1. HUMAN NERVOUS SYSTEM
The human nervous system can broadly be categorized into two components, namely- the
central nervous system and the peripheral nervous system. Brain, spinal cord, and nerve
roots constitute the central nervous system. On the other hand, thirty one pairs of nerve
roots when branches off the spinal cord to enable the body to move and feel are called the
peripheral nerves.
As shown in figure 1, spinal cord is extended from the lower part of the brain through the
lower part of the body. It is responsible for carrying signal to and from the brain and
different organs. Information about movement of our different limbs and organs or the
information about how we feel in different environments, all of these communications
between the body and brain are conveyed by the cable like structure of the spinal cord.
This spinal cord is about an inch in diameter and 18 inches in length at its widest point.

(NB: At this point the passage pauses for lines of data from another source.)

(** The successor below the right child leaves its place to its right subtree. *)
Lemma unhook_wp s c l p k c1 y ky ry xs : holds s (plug c (Node l p k (plug c1 (Node Leaf y ky ry)))) →
  c1 ≠ [] → locs (in_order (plug c (Node l p k (plug c1 (Node Leaf y ky ry))))) ⊆ xs →
  wp (ny ← load (Some y);
      transplant (Some y) (n_right ny);;
      n ← load (Some p);
      upd (Some y) (set_right (n_right n));;
      ny ← load (Some y);
      upd (n_right ny) (set_parent (Some y)))
    (λ _ s', spliced s' c p k l (par_of c1) y ky (plug c1 ry) ∧ kept s s' xs) s.
Proof.
  intros H Hne Hxs.
  set (C := c1 ++ InRight l p k :: c).
  assert (EC : ∀ t, plug c (Node l p k (plug c1 t)) = plug C t)
    by (intros t; unfold C; by rewrite plug_app).
  assert (Epar : par_of C = par_of c1) by (unfold C; by destruct c1 as [|[]]).
  rewrite EC in H, Hxs. rewrite in_order_around, locs_node in Hxs.
  destruct (holds_node _ _ _ _ _ _ H) as (Hny&HC&_&Hry&Hn). cbn [root_of] in Hny.
  rewrite Epar in Hny. pose proof Hn as [Hyn Hn']%NoDup_cons.
  change (locs (in_order Leaf)) with (@nil loc) in Hn, Hn', Hyn. rewrite app_nil_l in *.
  wp_step. eapply wp_load; [exact Hny|]. cbn [n_right]. wp_step.
  eapply transplant_wp; [|exact HC|exact Hny|by rewrite Epar|exact Hry|exact Hn|].
  { destruct H as [-> _ _]. apply root_of_plug. }
  assert (H1 := transplanted s C ry _ _ Hn' HC Hry). rewrite <- EC in H1.
  eapply wp_mono; [apply (hook_wp _ c l p k c1 y ky ry xs H1 Hne)|].
  - cbn [t_nodes]. rewrite reparent_lookup, relink_lookup; [done| |]; intros Hin; apply Hyn; set_solver.
  - rewrite EC, in_order_around. rewrite elem_of_app in *. tauto.
  - set_solver.
  - intros x Hx. apply Hxs.
    assert (x ∈ locs (in_order (plug C ry))) as Hx'
      by (rewrite <- EC, in_order_around, locs_node; set_solver).
    rewrite in_order_around in Hx'. set_solver.
  - intros _ s2 [Hsp K2]. split; [exact Hsp|]. eapply kept_trans; [|exact K2].
    apply kept_transplant. set_solver.
Qed.

(** The [if] of [deleteNode]: the successor [y] is the right child, or is unhooked. *)
Lemma successor_ready_wp s c l p k c1 y ky ry xs :
  holds s (plug c (Node l p k (plug c1 (Node Leaf y ky ry)))) →
  locs (in_order (plug c (Node l p k (plug c1 (Node Leaf y ky ry))))) ⊆ xs →
  wp (ny ← load (Some y);
      when (bool_decide (parent ny ≠ Some p))
        (ny ← load (Some y);
         transplant (Some y) (n_right ny);;
         n ← load (Some p);
         upd (Some y) (set_right (n_right n));;
         ny ← load (Some y);
         upd (n_right ny) (set_parent (Some y))))
    (λ _ s', ∃ pv, spliced s' c p k l pv y ky (plug c1 ry) ∧ kept s s' xs) s.
Proof.
  intros H Hxs. destruct (holds_node _ _ _ _ _ _ H) as (Hp&Hc&Hl&Hr&Hn).
  assert (EC : plug c (Node l p k (plug c1 (Node Leaf y ky ry))) =
    plug (c1 ++ InRight l p k :: c) (Node Leaf y ky ry)) by (by rewrite plug_app).
  pose proof H as H'. rewrite EC in H'. destruct (holds_node _ _ _ _ _ _ H') as (Hny&_).
  wp_step. eapply wp_load; [exact Hny|]. cbn [parent].
  destruct c1 as [|e c1]; [|set (c1' := e :: c1) in *].
  - cbn [app par_of plug] in *. rewrite bool_decide_eq_false_2 by (intros Hne; by apply Hne).
    cbn [when]. wp_step. exists (Some p). split; [|by constructor]. constructor; try done.
    + destruct H as [-> _ _]. by rewrite root_of_plug.
    + by eexists.
  - rewrite bool_decide_eq_true_2.
    { eapply wp_mono; [by apply unhook_wp|]. intros [] s' Hs'. by exists (par_of c1'). }
    apply NoDup_cons in Hn as [Hn _]. intros Hpar. apply Hn.
    rewrite !elem_of_app. right. right. rewrite in_order_plug, !locs_app, !elem_of_app.
    unfold c1' in *. destruct e; injection Hpar as ->; cbn [before behind].
    + right. right. by left.
    + left. rewrite !locs_app, !elem_of_app. right. right. by left.
Qed.
(** ** More memory *)

(** What the C library promises: a block it gives is apart from those in use. *)
Class LibcOk (L : libc) : Prop := {
  malloc_fresh : ∀ b n, 0 < n → malloc_at L b n ≠ 0 → fresh b (malloc_at L b n) n;
  realloc_fresh : ∀ b p n, 0 < n → is_Some (b !! p) → realloc_at L b p n ≠ 0 →
    fresh (delete p b) (realloc_at L b p n) n;
  oom_malloc_fresh : ∀ b n p, 0 < n → oom_malloc L b n = Some p → fresh b p n
}.

(** The handler of exhausted memory does not return. *)
Definition gives_up (L : libc) : Prop :=
  ∃ b n, malloc_at L b n = 0 ∧ oom_malloc L b n = None.

Section Memory.
Context (L : libc) `{!LibcOk L}.

Abbreviation wpm := (wpt FAlloc (gives_up L)).

Lemma malloc_ok s n : 0 < n → malloc_at L (blocks s) n = 0 ∧ malloc L n s = Ok (0, s) ∨
  ∃ p, malloc L n s = Ok (p, with_block L p n s) ∧ fresh (blocks s) p n ∧ 0 < p.
Proof.
  intros Hn. unfold malloc, mbind, M_bind, gets.
  destruct (malloc_at L (blocks s) n =? 0) eqn:E.
  - apply Z.eqb_eq in E. by left.
  - apply Z.eqb_neq in E. right. exists (malloc_at L (blocks s) n). split; [done|].
    pose proof (malloc_fresh _ _ Hn E) as Hf. split; [done|apply Hf].
Qed.

Lemma malloc_allocate_wpt s n : 0 < n →
  wpm (malloc_allocate L n) (λ p s', fresh (blocks s) p n ∧ s' = with_block L p n s) s.
Proof.
  intros Hn. unfold malloc_allocate.
  destruct (malloc_ok s n Hn) as [(E0 & E)|(p & E & Hf & Hp)]; apply wpt_bind;
    unfold wpt at 1; rewrite E.
  - change (0 =? 0) with true. unfold wpt, _S_oom_malloc, mbind, M_bind, gets.
    destruct (oom_malloc L (blocks s) n) as [p|] eqn:Eo; [|split; [done|by exists (blocks s), n]].
    pose proof (oom_malloc_fresh _ _ _ Hn Eo) as Hf. pose proof (proj1 Hf) as (Hp & _).
    simpl in Hp. rewrite (proj2 (Z.eqb_neq _ _)) by lia. done.
  - rewrite (proj2 (Z.eqb_neq _ _)) by lia. done.
Qed.

Lemma has_nothing s p small big : has s ((p, 0) :: small) big → has s small big.
Proof.
  intros (lists & chunks & [H16 Hch Hap Hal Hin Hm Ht Hb Hg]). exists lists, chunks.
  cbn [app] in *. rewrite <- Permutation_middle in *.
  destruct Hap as [_ Hap]. apply Forall_cons in Hal as [_ Hal], Hin as [_ Hin], Hm as [_ Hm].
  split; done.
Qed.

Lemma save_left_wp s small big (Q : unit → alst → Prop) left :
  inv s small big → left = _S_end_free s - _S_start_free s → left ≤ 128 →
  (∀ s', has s' small big → kept (small ++ big) s s' → same_pool s s' →
    lists_from (Z.to_nat (left / 8)) s s' → Q tt s') →
  wp (save_left left) Q s.
Proof.
  intros Hi -> Hle HQ. pose proof (inv_left _ _ _ Hi) as (_ & Hm & Hb).
  destruct Hi as [Hlt H]. unfold save_left, pool in *.
  set (left := _S_end_free s - _S_start_free s) in *. apply wp_when; intros E.
  - apply Z.ltb_lt in E. apply wp_bind, wp_gets.
    eapply push_object_wp; [by rewrite rnd_id| lia |].
    intros s' H' Hk Hs Hl _. apply HQ; [done..|]. unfold lists_from. rewrite Hl.
    apply drop_insert_lt. pose proof (rnd_id left E Hm) as Hr. unfold rnd in Hr.
    assert (left / 8 = Z.of_nat (cls left) + 1); [|lia].
    symmetry. apply Z.div_unique_exact; lia.
  - apply Z.ltb_ge in E. apply HQ; [|apply kept_refl|done|done].
    replace left with 0 in H by lia. by eapply has_nothing.
Qed.

(** A new chunk becomes the pool. *)
Lemma inv_chunk s p n small big h e : has s small big → fresh (blocks s) p n → n mod 8 = 0 →
  let s' := set_end (p + n) (set_heap_size h (set_start p
    (with_block L p n (set_end e s)))) in
  inv s' small big ∧ kept (small ++ big) s s'.
Proof.
  intros H Hf Hm s'. destruct (has_chunk L s p n small big H Hf Hm) as [H' Hk].
  pose proof (proj1 Hf) as (_ & _ & Hn & _). simpl in Hn.
  split; [|done]. split; [simpl; lia|]. unfold pool. simpl.
  replace (p + n - p) with n by lia. by eapply has_ext; [..|exact H'].
Qed.
Lemma serve_reallocate s live c i p o n x : client_ok s live c → live !! i = Some (p, o) →
  c !! i = Some x → valid_size n = true →
  ends (reallocate L p o n) s (reallocate_spec L s p o n) (λ q' q s', q = q' ∧
    if q =? 0 then client_ok s' live c ∧ 128 < Z.of_nat (length x) ∧ 128 < n
    else client_ok s' (<[i := (q, n)]> live) (<[i := resize (Z.to_nat n) None x]> c)).
Proof.
  intros Hc Hi Hx Hn%valid_size_spec.
  destruct (client_at _ _ _ _ _ Hc Hi) as (Hs & x' & Hx' & Hb & Ho). simpl in Ho.
  simplify_eq. eapply ends_mono; [by apply (reallocate_ok L s (delete i live) p o n)|].
  intros q q' s' [-> [(-> & -> & Ho' & Hn')|(Hs' & Hk & Hcp)]]; split; try done.
  - change (0 =? 0) with true. cbn iota. split; [done|].
    destruct Hb as [-> _]. simpl. lia.
  - destruct (serves_address s' _ q n Hs' ltac:(by left)) as [Hq _].
    rewrite (proj2 (Z.eqb_neq _ _)) by lia.
    eapply client_update; [done..|simpl; lia|].
    eapply block_holds_copied; [| |exact Hb|exact Hcp]; lia.
Qed.

Lemma serve_write s live c i p n x off bs : client_ok s live c → live !! i = Some (p, n) →
  c !! i = Some x → (off + length bs ≤ length x)%nat →
  wp (write_at (p + Z.of_nat off) bs) (λ _ s',
    client_ok s' live (<[i := list_inserts off (Some <$> bs) x]> c)) s.
Proof.
  intros Hc Hi Hx Hl. destruct (client_at _ _ _ _ _ Hc Hi) as (Hs & x' & Hx' & Hb & Ho).
  simplify_eq. pose proof Hb as [Hlen _]. simpl in Ho, Hlen.
  pose proof (serves_mapped _ _ p n Hs ltac:(by left)) as Hm.
  destruct (write_ok (mem s) (p + Z.of_nat off) bs) as (m' & E & Hh & Hout).
  { intros k Hk. apply Hm. unfold in_range in *. lia. }
  unfold write_at. apply wp_bind, wp_gets. cbn [id].
  eapply wp_lift_bind; [exact E|]. apply wp_modify.
  rewrite <- (list_insert_id live i (p, n)) by done.
  assert (Hout' : ∀ k, ¬ in_range p n k → m' !! k = mem s !! k).
  { intros k Hk. apply Hout. unfold in_range in *. lia. }
  eapply client_update; [done..| | |simpl; lia|by apply block_holds_write].
  - eapply serves_write; [done|done|].
    apply (mapped_write (mem s) m' (p + Z.of_nat off) (Z.of_nat (length bs)));
      [done..|by apply holds_mapped].
  - by eapply write_live.
Qed.

Lemma ends_ret {A B} (a : A) (b : B) (Q : B → A → alst → Prop) s :
  Q b a s → ends (mret a) s (mret b) Q.
Proof. done. Qed.

Lemma ends_bind {A B A' B'} (m : M alst A) (k : A → M alst A') s (spec : res B) (g : B → B')
    (Q : B' → A' → alst → Prop) :
  ends m s spec (λ b a s', wp (k a) (Q (g b)) s') →
  ends (m ≫= k) s (b ← spec; mret (g b)) Q.
Proof.
  destruct spec as [b|f]; simpl; [apply wp_bind|]. intros H. unfold mbind, M_bind. by rewrite H.
Qed.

The peripheral nerves can be categorized into five sub-sections according to their
function in human body.
1)
2)
3)
4)
5)
Cervical Nerves (8 pairs of nerves)
Thoracic Nerves (12 pairs of nerves)
Lumbar Nerves (5 pairs of nerves)
Sacral Nerves (5 pairs of nerves)
Coccyx Nerves (1 pair of nerve)
1
Figure 1: Human nervous system structure
Cervical nerves are responsible for the proper functioning of head, neck, breathing, upper
arms, wrists, hands etc. Thoracic nerves, on the other hand, are responsible for the
functioning of chest, abdominal muscle, internal organs etc. Similarly, lumbar nerves are
for leg muscles, sacral nerves for bathroom capabilities, and coccyx nerves for parental
capabilities
The spinal cord is protected by a hard shell called vertebrae.
Figure 2: Vertebrae
2
2. SIGNAL PROPAGATION IN HUMAN NERVOUS SYSTEM
Neuron is the unit particle of the nervous system. When a neuron receives a stimulus,
depending on the strength of the stimulus, it creates electrical pulses. These pulses then
propagate through its cable like structure.
Figure 3: A neuron cell
The pulses always have constant magnitudes and duration irrespective of the strength of
the stimulus. The intensity of the stimulus is conveyed by the number of pulses produced.
The cell has input ends named dendrites and a long tail – axon. The axons differ in
lengths for different parts of the body. The longest axons might even be more than 1
meter in length. Some of these axons are covered with fatty materials called myelin.
These myelin sheaths are about 2 mm long, separated by gaps named Node of Ranvier.
Human axons are very narrow in diameter. The largest axon might have a diameter of 20
µm. Squid have comparatively thicker axons. This is the reason why most of the
experiments are done on squid axons.
Neurons are of three types – sensory neurons, motor neurons, and interneurons. In a
simple reflex action a stimulus produced by a muscle is transported to the spine, where it
is carried to a motor neuron, the motor neurons then send impulses to control the muscle.
3
Figure 4: Reflex action
Body fluids are dissociated into ions. As a result they can carry electrical signal. Fluids
inside and outside the axons are separated by a thin membrane, axon membrane, which
has very high resistivity. Resistivities of the fluids inside and outside the axon are about
the same but they substantially differ in chemical compositions. Inside body fluid
consists of potassium and negatively charged large organic ions. On the other hand,
outside body fluid mostly consists of sodium and chloride ions.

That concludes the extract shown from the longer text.